**What to work on**
Repeat exactly the lines below that lie between the line with "(unchanged : FSM)" and the line with "then RestoreOk (mkFSM", counting both of those lines as part of the answer.
Top of Records shown
(* ===== verification/RaftFsm.v ===== *)
(** * The adapter between the Raft library and the state machine
    (internal/state/raft_fsm.go)

    Log entries carry protobuf bytes, snapshots a JSON document. The protobuf
    library is a parameter ([ProtoCodec]); JSON documents are the trees of Json. *)

From S2P Require Import Prelude GoTime Errors Domain Raftlog Fsm FsmInv Json.

(** ** Log entries *)

(** A command as the program builds it: its payload holds a message, and its
    numbers are in the range of their Go types. *)
Definition wire_ok (cmd : CommandWrapper) : Prop :=
  0 <= cmd_Type cmd < two_31 /\
  match cmd_Payload cmd with
  | Some (CommandWrapper_CreateLease (Some c)) => is_i64 (CL_TtlNanos c) /\ is_i64 (CL_CreateAtUnixNano c)
  | Some (CommandWrapper_AcquireLock (Some c)) => is_u64 (AL_LeaseId c) /\ is_i64 (AL_AcquiredAtUnixNano c)
  | Some (CommandWrapper_ReleaseLock (Some c)) => is_u64 (RL_LeaseId c)
  | Some (CommandWrapper_ExpireLease (Some c)) => is_u64 (EL_LeaseId c) /\ is_i64 (EL_ExpiredAtUnixNano c)
  | Some (CommandWrapper_UpsertEndpoint (Some _)) | Some (CommandWrapper_RemoveEndpoint (Some _)) => True
  | _ => False
  end.

(** [proto.Marshal] and [proto.Unmarshal] on [CommandWrapper]; [bytes] is
    [[]byte]. Marshalling can fail, for instance on a string that is not UTF-8.
    Unmarshalling gives back what was marshalled, and only numbers that fit. The
    library's errors are its own: only their text matters to the program. *)
Class ProtoCodec := {
  bytes : Type;
  Marshal : CommandWrapper -> result string bytes;
  Unmarshal : bytes -> result string CommandWrapper;
  unmarshal_marshal : forall cmd b, wire_ok cmd -> Marshal cmd = Ok b -> Unmarshal b = Ok cmd;
  unmarshal_typed : forall b cmd, Unmarshal b = Ok cmd -> typed cmd
}.

(** What [RaftFSM.Apply] hands back to the Raft library as [any]. *)
Inductive any := AnyErr (err : error) | AnyResp (r : Response).

Section apply.
Context {RO : RangeOrder} {PC : ProtoCodec}.

(** The new state, the freed lock names and the value returned. *)
Definition RaftFSM_Apply (f : FSM) (data : bytes) : FSM * list string * any :=
  match Unmarshal data with
  | Err err => (f, [], AnyErr (Errorf err))
  | Ok wrapper =>
    let a := FSM_Apply f wrapper in
    match response a with
    | Err err => (post a, freed a, AnyErr err)
    | Ok result => (post a, freed a, AnyResp result)
    end
  end.
End apply.

(** ** Snapshots *)

(** Maps and pointers can be nil in a decoded snapshot. *)
Record fsmSnapshot := mkSnapshot {
  Locks : option (gmap string (option Lock));
  Leases : option (gmap Z (option Lease));
  Endpoints : option (gmap string string);
  FencingCounter : Z;
  NextLeaseID : Z
}.

Definition copy_entries {RO : RangeOrder} {K V W} `{Countable K} (copy : V -> W) (m : gmap K V) : gmap K W :=
  foldl (fun acc e => <[e.1 := copy e.2]> acc) ∅ (range m).

Definition Snapshot {RO : RangeOrder} (f : FSM) : fsmSnapshot :=
  mkSnapshot (Some (copy_entries Some (locks f))) (Some (copy_entries Some (leases f)))
             (Some (copy_entries id (endpoints f))) (fencingCounter f) (nextLeaseID f).

(** *** The JSON form of a snapshot *)

Definition encode_Lock (l : Lock) : json := JObject [
  ("Name", JString (Lock_Name l)); ("OwnerID", JString (Lock_OwnerID l));
  ("FencingToken", JInt (Lock_FencingToken l)); ("LeaseID", JInt (Lock_LeaseID l))].
Definition encode_Lease (l : Lease) : json := JObject [
  ("LeaseID", JInt (Lease_LeaseID l)); ("OwnerID", JString (Lease_OwnerID l));
  ("ExpiresAtUnixNano", JInt (ExpiresAtUnixNano l)); ("TTL", JInt (Lease_TTL l))].
Definition encode_fsmSnapshot (s : fsmSnapshot) : json := JObject [
  ("locks", encode_map id (encode_ptr encode_Lock) (Locks s));
  ("leases", encode_map FormatUint (encode_ptr encode_Lease) (Leases s));
  ("endpoints", encode_map id JString (Endpoints s));
  ("fencing_counter", JInt (FencingCounter s));
  ("next_lease_id", JInt (NextLeaseID s))].

Definition Lock_fields : list string := ["Name"; "OwnerID"; "FencingToken"; "LeaseID"].
Definition set_Lock (l : Lock) (field : string) (j : json) : result error Lock :=
  match field with
  | "Name" => let? v := decode_string (Lock_Name l) j in
      Ok (mkLock v (Lock_OwnerID l) (Lock_FencingToken l) (Lock_LeaseID l))
  | "OwnerID" => let? v := decode_string (Lock_OwnerID l) j in
      Ok (mkLock (Lock_Name l) v (Lock_FencingToken l) (Lock_LeaseID l))
  | "FencingToken" => let? v := decode_uint64 (Lock_FencingToken l) j in
      Ok (mkLock (Lock_Name l) (Lock_OwnerID l) v (Lock_LeaseID l))
  | "LeaseID" => let? v := decode_uint64 (Lock_LeaseID l) j in
      Ok (mkLock (Lock_Name l) (Lock_OwnerID l) (Lock_FencingToken l) v)
  | _ => Ok l
  end%string.

Definition Lease_fields : list string := ["LeaseID"; "OwnerID"; "ExpiresAtUnixNano"; "TTL"].
Definition set_Lease (l : Lease) (field : string) (j : json) : result error Lease :=
  match field with
  | "LeaseID" => let? v := decode_uint64 (Lease_LeaseID l) j in
      Ok (mkLease v (Lease_OwnerID l) (ExpiresAtUnixNano l) (Lease_TTL l))
  | "OwnerID" => let? v := decode_string (Lease_OwnerID l) j in
      Ok (mkLease (Lease_LeaseID l) v (ExpiresAtUnixNano l) (Lease_TTL l))
  | "ExpiresAtUnixNano" => let? v := decode_int64 (ExpiresAtUnixNano l) j in
      Ok (mkLease (Lease_LeaseID l) (Lease_OwnerID l) v (Lease_TTL l))
  | "TTL" => let? v := decode_int64 (Lease_TTL l) j in
      Ok (mkLease (Lease_LeaseID l) (Lease_OwnerID l) (ExpiresAtUnixNano l) v)
  | _ => Ok l
  end%string.

Definition decode_Lock : json -> result error (option Lock) :=
  decode_ptr Lock_fields set_Lock (mkLock "" "" 0 0).
Definition decode_Lease : json -> result error (option Lease) :=
  decode_ptr Lease_fields set_Lease (mkLease 0 "" 0 0).

Definition snapshot_fields : list string :=
  ["locks"; "leases"; "endpoints"; "fencing_counter"; "next_lease_id"].
Definition set_snapshot (s : fsmSnapshot) (field : string) (j : json) : result error fsmSnapshot :=
  match field with
  | "locks" => let? v := decode_map Some decode_Lock (Locks s) j in
      Ok (mkSnapshot v (Leases s) (Endpoints s) (FencingCounter s) (NextLeaseID s))
  | "leases" => let? v := decode_map ParseUint decode_Lease (Leases s) j in
      Ok (mkSnapshot (Locks s) v (Endpoints s) (FencingCounter s) (NextLeaseID s))
  | "endpoints" => let? v := decode_map Some (decode_string "") (Endpoints s) j in
      Ok (mkSnapshot (Locks s) (Leases s) v (FencingCounter s) (NextLeaseID s))
  | "fencing_counter" => let? v := decode_uint64 (FencingCounter s) j in
      Ok (mkSnapshot (Locks s) (Leases s) (Endpoints s) v (NextLeaseID s))
  | "next_lease_id" => let? v := decode_uint64 (NextLeaseID s) j in
      Ok (mkSnapshot (Locks s) (Leases s) (Endpoints s) (FencingCounter s) v)
  | _ => Ok s
  end%string.

(** [json.NewDecoder(r).Decode(&snap)] with a zero [snap]. *)
Definition decode_fsmSnapshot (j : json) : result error fsmSnapshot :=
  match j with
  | JObject fields => decode_struct snapshot_fields set_snapshot (mkSnapshot None None None 0 0) fields
  | JNull => Ok (mkSnapshot None None None 0 0)
  | _ => Err type_error
  end.

(** *** Validation and restore *)

Section restore.
Context {RO : RangeOrder}.

Definition check_lease (e : Z * option Lease) : option error :=
  match e.2 with
  | None => Some (Errorf ("snapshot lease " +:+ pretty e.1 +:+ " is nil"))
  | Some lease =>
    if ExpiresAtUnixNano lease <=? 0 then Some (Errorf ("snapshot lease " +:+ pretty e.1 +:+ " has invalid expiry"))
    else if Lease_TTL lease <=? 0 then Some (Errorf ("snapshot lease " +:+ pretty e.1 +:+ " has invalid ttl"))
    else None
  end.

Definition check_endpoint (e : string * string) : option error :=
  if String.eqb e.1 "" then Some (Errorf "snapshot endpoint has empty node id")
  else if String.eqb e.2 "" then Some (Errorf ("snapshot endpoint " +:+ e.1 +:+ " has empty grpc address"))
  else None.

(** The first error of a loop that returns on an error. *)
Fixpoint first_error {A} (check : A -> option error) (l : list A) : option error :=
  match l with
  | [] => None
  | x :: l' => match check x with Some e => Some e | None => first_error check l' end
  end.

Definition validateSnapshot (snap : fsmSnapshot) : option error :=
  match Locks snap with
  | None => Some (Errorf "snapshot locks missing")
  | Some _ =>
    match Leases snap with
    | None => Some (Errorf "snapshot leases missing")
    | Some ls =>
      match first_error check_lease (range ls) with
      | Some e => Some e
      | None => first_error check_endpoint (range (default ∅ (Endpoints snap)))
      end
    end
  end.

(** What [Restore] leaves behind: an error and the old state, the new state, or
    a state whose lock table holds a nil pointer, which the code accepts and the
    first [GetLock] or [Snapshot] dereferences. *)
Inductive Restored :=
| RestoreErr (err : error) (unchanged : FSM)
| RestoreOk (f : FSM)
| RestoreNilLock.

(** [doc] is what the JSON scanner reads from the snapshot. *)
Definition Restore (f : FSM) (doc : result error json) : Restored :=
  match (let? j := doc in decode_fsmSnapshot j) with
  | Err err => RestoreErr err f
  | Ok snap =>
    let snap := mkSnapshot (Locks snap) (Leases snap) (Some (default ∅ (Endpoints snap)))
                           (FencingCounter snap) (NextLeaseID snap) in
    match validateSnapshot snap with
    | Some err => RestoreErr err f
    | None =>
      let ls := default ∅ (Locks snap) in
      if decide (map_Forall (fun _ l => is_Some l) ls)
      then RestoreOk (mkFSM (omap id ls) (omap id (default ∅ (Leases snap)))
                            (default ∅ (Endpoints snap)) (FencingCounter snap) (NextLeaseID snap))
      else RestoreNilLock
    end
  end.
End restore.

(** ** Persist *)

(** Calls on the library's snapshot sink. *)
Inductive sink_call := SinkWrite (doc : json) | SinkCancel | SinkClose.

(** [write] and [close] are what the sink's [Write] and [Close] return. *)
Definition Persist (snap : fsmSnapshot) (write close : option error) : list sink_call * option error :=
  let doc := encode_fsmSnapshot snap in
  match write with
  | Some err => ([SinkWrite doc; SinkCancel], Some err)
  | None => ([SinkWrite doc; SinkClose], close)
  end.

Global Arguments Restore : simpl never.
Global Arguments decode_fsmSnapshot : simpl never.

(** A concrete codec, used to evaluate the model: an entry is its command. *)
Lemma wire_typed cmd : wire_ok cmd -> typed cmd.
Proof.
  destruct cmd as [t p]. unfold wire_ok, typed. cbn. intros [_ H].
  repeat case_match; simplify_eq/=; try done; split_and!; first [tauto | done].
Qed.

Definition id_codec : ProtoCodec.
Proof.
  refine {| bytes := CommandWrapper; Marshal := Ok;
    Unmarshal cmd := if decide (typed cmd) then Ok cmd else Err "proto: invalid wire format"%string |}.
  - intros cmd b Hw [= <-]. by rewrite decide_True by (by apply wire_typed).
  - intros b cmd Hd. case_decide; by simplify_eq.
Defined.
Bottom of Records shown
**Exercise solution**
| RestoreErr (err : error) (unchanged : FSM)
| RestoreOk (f : FSM)
| RestoreNilLock.

(** [doc] is what the JSON scanner reads from the snapshot. *)
Definition Restore (f : FSM) (doc : result error json) : Restored :=
  match (let? j := doc in decode_fsmSnapshot j) with
  | Err err => RestoreErr err f
  | Ok snap =>
    let snap := mkSnapshot (Locks snap) (Leases snap) (Some (default ∅ (Endpoints snap)))
                           (FencingCounter snap) (NextLeaseID snap) in
    match validateSnapshot snap with
    | Some err => RestoreErr err f
    | None =>
      let ls := default ∅ (Locks snap) in
      if decide (map_Forall (fun _ l => is_Some l) ls)
      then RestoreOk (mkFSM (omap id ls) (omap id (default ∅ (Leases snap)))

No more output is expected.